Daniels, Taiao and Thrupp were accused of going to a multi-storey residential unit where Breton and Triscaru were tied up, assaulted and tortured in the hours before they died.
Harrington said he had been living upstairs at the unit when the defendants lured the pair inside because they thought Breton might be a “dog” by informing police about their drug dealing.
“I could hear the duct tape. I heard the hit. Everyone jumped on him,” he said.
Under cross-examination, Harrington admitted he was high on methamphetamine when the alleged victims arrived and was later convicted of assault occasioning bodily harm and deprivation of liberty for assisting in their violent interrogation.

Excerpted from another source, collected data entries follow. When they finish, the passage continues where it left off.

(* ===== verification/Demo.v ===== *)
(** * A concrete run

    A small environment and the databases a few calls reach from an empty
    one.  The witnesses of the development evaluate on these. *)
From S2P Require Import Prelude Json Types EventChain Store Policy Diff Transition Claims Tickets.
From S2P Require Import Pause Decisions Lifecycle Life Refinement Simulation Claiming System.

(** A toy digest of the length of a SHA-256 one. *)
Definition demo_digest (s : string) : string :=
  let n := toy_digest s in
  String.substring 0 (64 - String.length n)
    "0000000000000000000000000000000000000000000000000000000000000000" +:+ n.

#[export] Instance demo_env : Env := {|
  sha256_hex := demo_digest;
  randomUUID := λ n, "u" +:+ pretty n;
  random_base64url := λ n, "r" +:+ pretty n;
  toISOString := λ t, pretty t;
  localeCompare := String.compare;
  process_env := λ _, None;
  existsSync := λ _, false;
  runGit := λ _ _, mk_GitResult 1 "" false
|}.

Definition human : Actor := mk_Actor Human (Some "ana").
Definition runner : Actor := mk_Actor SystemActor None.
Definition coder : Actor := mk_Actor AgentActor (Some "u2").

(** One acceptance criterion awaits the ticket [u0]. *)
Definition demo_start : db :=
  mk_db 1000 1000 0 ∅ ∅ ∅ [] []
    {[ "ac1" := mk_AcceptanceCriterion "ac1" "u0" "login works" 0 Pending None 0 None None None None 0 0 ]}
    [] ∅ [] [] ∅ [] [] [] [] ∅ [] [].

Definition exec (c : call) (a : Actor) (d : db) : db :=
  match run_call c a d with Ok _ d' => d' | Err _ => d end.
Definition seen (id : string) (d : db) : Ticket :=
  tickets d !! id ?? mk_Ticket id None "" "" Draft 0 Low SoloLoose None None None None None 0 0
                       None None 0 None 0 None 0 0 None None None 0 0.

Definition demo_ticket : CreateTicketInput :=
  mk_CreateTicketInput "Fix login" "" 5 Medium SoloLoose None None false false None.
Definition demo_agent : RegisterAgentInput :=
  mk_RegisterAgentInput (Some "coder") None None None None None None None.

Definition demo_draft : db := exec (RegisterAgent demo_agent) human (exec (CreateTicket demo_ticket) human demo_start).
Definition demo_ready : db := exec (BoardMove (seen "u0" demo_draft) Ready) human demo_draft.
Definition demo_claimed : db := exec (ClaimNext (mk_ClaimNextInput "u2" 60)) coder demo_ready.
Definition demo_lapsed : db := set_clocks 100000 100000 demo_claimed.
Definition demo_byhand : db := exec (HumanClaim "#1") human demo_ready.
Definition demo_pause : PauseInput :=
  mk_PauseInput CapHit (Some "gaffer/ticket-1") (Some "/wt/1") None (Some "app") (Some 2%Z) (Some 40%Z) None.
Definition demo_paused : db := exec (PauseDelivery "1" demo_pause) runner demo_claimed.
Definition demo_continued : db := exec (RequestContinue "1") human demo_paused.
Definition demo_resumed : db := exec (BeginResume "1" (Some ("u2", 60%Z))) runner demo_continued.
Definition demo_review : db :=
  exec (SubmitForReview (mk_SubmitForReviewInput "ct_r5" "1" None)) coder demo_claimed.

Lemma exec_steps d0 c a d : rtc step d0 d → rtc step d0 (exec c a d).
Proof.
  intros Hs. unfold exec. destruct (run_call c a d) as [[] d'|e] eqn:Hr; [|done].
  eapply rtc_r; [exact Hs|]. by eapply step_call.
Qed.
Lemma exec_reachable c a d : reachable d → reachable (exec c a d).
Proof. intros (d0 & Hi & Hs). exists d0. split; [done|]. by apply exec_steps. Qed.
Lemma demo_start_reachable : reachable demo_start.
Proof. by exists demo_start. Qed.
Lemma demo_ready_reachable : reachable demo_ready.
Proof. do 3 apply exec_reachable. apply demo_start_reachable. Qed.
Lemma demo_claimed_reachable : reachable demo_claimed.
Proof. apply exec_reachable, demo_ready_reachable. Qed.
Lemma demo_lapsed_reachable : reachable demo_lapsed.
Proof.
  destruct demo_claimed_reachable as (d0 & Hi & Hs). exists d0. split; [done|].
  eapply rtc_r; [exact Hs|]. apply step_time.
Qed.

Lemma demo_claimed_good : good demo_claimed.
Proof. exact (reachable_good _ demo_claimed_reachable). Qed.
Lemma demo_ready_good : good demo_ready.
Proof. exact (reachable_good _ demo_ready_reachable). Qed.

(** ** A checker for [good] on concrete databases *)
Definition well_formed_check (d : db) : Prop :=
  map_Forall (λ i t, tk_id t = i) (tickets d) ∧
  map_Forall (λ i c, cl_id c = i) (ticket_claims d) ∧
  map_Forall (λ _ c, tickets d !! cl_ticket_id c ≠ None) (ticket_claims d) ∧
  map_Forall (λ i _, tickets d !! i ≠ None) (paused_deliveries d) ∧
  map_Forall (λ i c, map_Forall (λ j c', cl_ticket_id c = cl_ticket_id c' → cl_status c = Active →
    cl_status c' = Active → i = j) (ticket_claims d)) (ticket_claims d).
#[export] Instance well_formed_check_dec d : base.Decision (well_formed_check d).
Proof. unfold well_formed_check. apply _. Defined.
Lemma good_by_check d :
  bool_decide (well_formed_check d) = true →
  forallb (λ p : string * Ticket, match life_of d p.1 with Some l => life_ok l | None => true end)
    (map_to_list (tickets d)) = true →
  good d.
Proof.
  intros (H1 & H2 & H3 & H4 & H5)%bool_decide_eq_true Hl. split.
  - split; [exact H1|exact H2|exact H3|exact H4|]. intros i j c c' Hi Hj. exact (H5 i c Hi j c' Hj).
  - intros k. destruct (life_of d k) as [l|] eqn:El; [|done]. simpl.
    assert (∃ t, tickets d !! k = Some t) as [t Ht].
    { unfold life_of in El. destruct (tickets d !! k); [eauto|done]. }
    rewrite forallb_forall in Hl. specialize (Hl (k, t)). simpl in Hl. rewrite El in Hl. apply Hl.
    by apply list_elem_of_In, elem_of_map_to_list.
Qed.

Harrington said he later went downstairs to see Breton and Triscaru sitting on a couch in the living room while bound with cable ties and duct tape.
“(Breton) had a stab wound above his front knee. I could see the blood,” Harrington said.
The jury heard Triscaru started “hyperventilating” when Harrington helped carry a two-metre-long toolbox into the living room.
“That’s when (Triscaru) started freaking out. Cory sat there numb,” Harrington said.
The jury heard Taiao hit the alleged victims in the head to get them to lie down head-to-toe in the toolbox, which was carried to the back of a HiLux utility vehicle.
“(Daniels) stood there giving the orders … (Breton and Triscaru) were banging and screaming pretty loud,” Harrington said.
“We had the music in the car turned up to the max.”
Harrington said he did not go in the HiLux to the creek and instead helped clean bloodstains in the unit.
The trial continues before Justice Glenn Martin.